Definition command_heap (m : mem) (w : W) : mem * W :=
  let '(before, w) := read_userspace_status w in
  match before with
  | None => (m, w)
  | Some before =>
      let '(buffer, m, w) := user_malloc m w 32 in
      if buffer =? 0 then (m, println w (str "heap: malloc failed"))
      else
        let text := str "heap allocation ok" in
        let m := mem_write m buffer (text ++ [0]) in
        let w := println w (mem_read m buffer (List.length text)) in
        let '(after, w) := read_userspace_status w in
        match after with
        | None => (m, w)
        | Some after =>
            let w := say_hex w "heap: before=" (ut_heap_current before) in
            let w := say_char (say_hex w " after=" (ut_heap_current after)) 10 in
            (user_free m buffer, w)
        end
  end.

Definition command_log (w : W) (args : list Z) : W :=
  let '(r, w) := api_klog_status w in
  match r with
  | None => println w (str "log: status syscall failed")
  | Some status =>
      let args := skip_spaces args in
      let requested :=
        match args with
        | [] => Some 2048
        | _ => if str_eq args (str "all") then Some LOG_DUMP_MAX else parse_decimal_size args
        end in
      match requested with
      | None => println w (str "usage: log [bytes|all]")
      | Some requested =>
          let requested := if LOG_DUMP_MAX <? requested then LOG_DUMP_MAX else requested in
          let '(copied, log_dump, w) := api_klog_read w requested in
          if copied <? 0 then println w (str "log: read syscall failed")
          else
            let w := say_dec w "klog: showing " (u64 copied) in
            let w := say_dec w "/" (ks_size status) in
            let w := say_dec w " bytes, dropped=" (ks_dropped status) in
            let w := say_char (say_dec w " total=" (ks_total_written status)) 10 in
            let shown := firstn (Z.to_nat copied) log_dump in
            let w := fold_left say_char shown w in
            if (copied =? 0) || negb (List.last shown 0 =? 10) then say_char w 10 else w
      end
  end.

Definition command_fs (w : W) : W :=
  let '(r, w) := api_fs_status w in
  match r with
  | None => println w (str "fs: status syscall failed")
  | Some st =>
      if negb (us_abi_version st =? USER_FS_STATUS_ABI_VERSION) then println w (str "fs: status syscall failed")
      else if us_mounted st =? 0 then println w (str "fs: no rootfs mounted")
      else
        let w := say w (str "fs: ext2 mounted") in
        let w := match us_volume_name st with
                 | [] => w
                 | name => say (say w (str " volume=")) name
                 end in
        let w := say_char w 10 in
        let w := say_dec w "fs: block-size=" (us_block_size st) in
        let w := say_dec w " blocks=" (us_blocks st) in
        let w := say_char (say_dec w " free=" (us_free_blocks st)) 10 in
        let w := say_dec w "fs: inodes=" (us_inodes st) in
        say_char (say_dec w " free=" (us_free_inodes st)) 10
  end.
(** Whatever a command does, it leaves the cursor at the start of a row. *)
Lemma fresh_dispatch fuel command args m w r m' w' :
  Z.of_nat fuel * FS_READ_CHUNK < 18446744073709551616 -> fresh w ->
  dispatch fuel command args m w = Ret (r, m', w') -> fresh w'.
Proof.
  intros Hf Hw. unfold dispatch. cbv beta zeta. pose proof (fresh_command_heap m w) as Hheap.
  repeat match goal with
  | |- context [if str_eq command ?x then _ else _] => destruct (str_eq command x)
  end.
  16: destruct (command_cat fuel w args) as [w1| |] eqn:E; cbn [mbind res_bind]; [|discriminate|discriminate];
    intros Er; inversion Er; subst; exact (fresh_cat _ _ _ _ Hf Hw E).
  8: destruct (command_heap m w) as [m1 w1]; intros Er; inversion Er; subst; exact Hheap.
  all: intros Er; inversion Er; subst; auto using fresh_command_mem, fresh_command_apps, fresh_command_log,
    fresh_command_color, fresh_cd, fresh_ls, fresh_path_command, fresh_command_userspace with shell.
  all: unfold command_help, command_about, command_kheap, command_run, command_framebuffer, command_ticks,
    command_fs, command_pwd, command_truncate, command_edit, command_touch, command_mkdir, command_rm, command_rmdir.
  all: try apply fresh_path_command; fresh_cases; auto using fresh_command_mem.
Qed.
End Commands.

(** ** The line on the screen *)

Section Editor.
Context {W : Type} `{ConsoleApi W}.

(** The prompt and the line are shorter than a row. *)
Definition fits (line : list Z) : Prop := 3 + Z.of_nat (List.length line) < screen_cols.

(** The row of the cursor is the prompt and [line]; the rest of it is blank. *)
Definition shows_line (w : W) (line : list Z) : Prop := shows w (str "u> " ++ line).

Lemma shows_say w a s :
  List.Forall printable s -> Z.of_nat (List.length (a ++ s)) < screen_cols -> shows w a -> shows (say w s) (a ++ s).
Proof.
  intros Hs Hl Hw t. rewrite screen_say. destruct (screen w) as [t0|] eqn:E; [|discriminate]. cbn.
  destruct (reads_write screen_rows screen_cols s Hs t0 a Hl (Hw t0 E)) as (t' & -> & Ht'). intros [= <-]. exact Ht'.
Qed.

Lemma shows_prompt w : fits [] -> fresh w -> shows_line (prompt w) [].
Proof.
  intros Hl Hw. apply (shows_say w [] (str "u> ")); [|exact Hl | exact Hw].
  change (List.Forall printable [117; 62; 32]). unfold printable. repeat (apply List.Forall_cons; [lia|]). apply List.Forall_nil.
Qed.

Lemma shows_say_line w line s :
  List.Forall printable s -> fits (line ++ s) -> shows_line w line -> shows_line (say w s) (line ++ s).
Proof.
  intros Hs Hl Hw. unfold shows_line. rewrite app_assoc. apply shows_say; [exact Hs | | exact Hw].
  rewrite <- app_assoc, length_app, Nat2Z.inj_add. exact Hl.
Qed.

Lemma shows_say_char w line ch :
  printable ch -> fits (line ++ [ch]) -> shows_line w line -> shows_line (say_char w ch) (line ++ [ch]).
Proof.
  intros Hc Hl Hw. replace (say_char w ch) with (say w [ch]); [apply shows_say_line; [constructor; auto | exact Hl | exact Hw]|].
  unfold say_char, say, emit, putchar, fputs. cbn [snd fold_left]. rewrite u8_id by (unfold printable in Hc; unfold is_byte; lia).
  reflexivity.
Qed.

Lemma fits_less a b : fits (a ++ b) -> fits a.
Proof. unfold fits. rewrite length_app. lia. Qed.

Lemma shows_say_chars s : List.Forall printable s -> forall w line,
  fits (line ++ s) -> shows_line w line -> shows_line (fold_left say_char s w) (line ++ s).
Proof.
  induction 1 as [|ch s Hc Hs IH]; intros w line Hl Hw; cbn [fold_left]; [rewrite app_nil_r; exact Hw|].
  replace (line ++ ch :: s) with ((line ++ [ch]) ++ s) in * by (rewrite <- app_assoc; reflexivity).
  apply IH, shows_say_char; eauto using fits_less.
Qed.

Lemma shows_rub_out w line a : shows_line w (line ++ [a]) -> shows_line (say w rub_out) line.
Proof.
  intros Hw t. rewrite screen_say. destruct (screen w) as [t0|] eqn:E; [|discriminate]. cbn [mbind option_bind].
  pose proof (Hw t0 E) as Ht. rewrite app_assoc in Ht.
  destruct (reads_rub_out screen_rows screen_cols t0 _ a (screen_fine w t0 E) Ht) as (t' & -> & Ht'). intros [= <-]. exact Ht'.
Qed.

Lemma shows_clear_line s : shows_line (sh_world s) (sh_line s) -> shows_line (sh_world (clear_line s)) [].
Proof.
  intros Hs. unfold clear_line. cbn [sh_world with_line].
  apply (range_loop_ind (fun k w => shows_line w (firstn (List.length (sh_line s) - Z.to_nat k) (sh_line s)))
           (fun r : ctl W W => shows_line (loop_state r) [])); [lia | | |].
  - rewrite Nat.sub_0_r, firstn_all. exact Hs.
  - intros k w Hk Hw. set (n := (List.length (sh_line s) - Z.to_nat (k + 1))%nat).
    replace (List.length (sh_line s) - Z.to_nat k)%nat with (n + 1)%nat in Hw by (unfold n; lia).
    assert (Hn : (n < List.length (sh_line s))%nat) by (unfold n; lia).
    destruct (nth_split (sh_line s) 0 Hn) as (l1 & l2 & E & El). rewrite E in Hw |- *.
    rewrite <- El in Hw |- *. rewrite firstn_app, firstn_all, Nat.sub_diag, app_nil_r.
    rewrite firstn_app, firstn_all2 in Hw by lia. replace (List.length l1 + 1 - List.length l1)%nat with 1%nat in Hw by lia.
    cbn [firstn] in Hw. exact (shows_rub_out _ _ _ Hw).
  - intros w Hw. rewrite Nat2Z.id, Nat.sub_diag in Hw. exact Hw.
Qed.

Lemma shows_set_line s text :
  List.Forall printable text -> fits (sh_line (set_line s text)) -> shows_line (sh_world s) (sh_line s) ->
  shows_line (sh_world (set_line s text)) (sh_line (set_line s text)).
Proof.
  intros Ht Hl Hs. unfold set_line in *. cbn [sh_line sh_world with_line] in *.
  apply (shows_say_chars _ (Forall_take _ _ _ Ht) _ []); [exact Hl | apply shows_clear_line, Hs].
Qed.
End Editor.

******************************

- Aim of the task: Transcribe, word for word, the data above from its first line through the line with "let '(after, w)", and include nothing else.

- Response:
Definition command_heap (m : mem) (w : W) : mem * W :=
  let '(before, w) := read_userspace_status w in
  match before with
  | None => (m, w)
  | Some before =>
      let '(buffer, m, w) := user_malloc m w 32 in
      if buffer =? 0 then (m, println w (str "heap: malloc failed"))
      else
        let text := str "heap allocation ok" in
        let m := mem_write m buffer (text ++ [0]) in
        let w := println w (mem_read m buffer (List.length text)) in
        let '(after, w) := read_userspace_status w in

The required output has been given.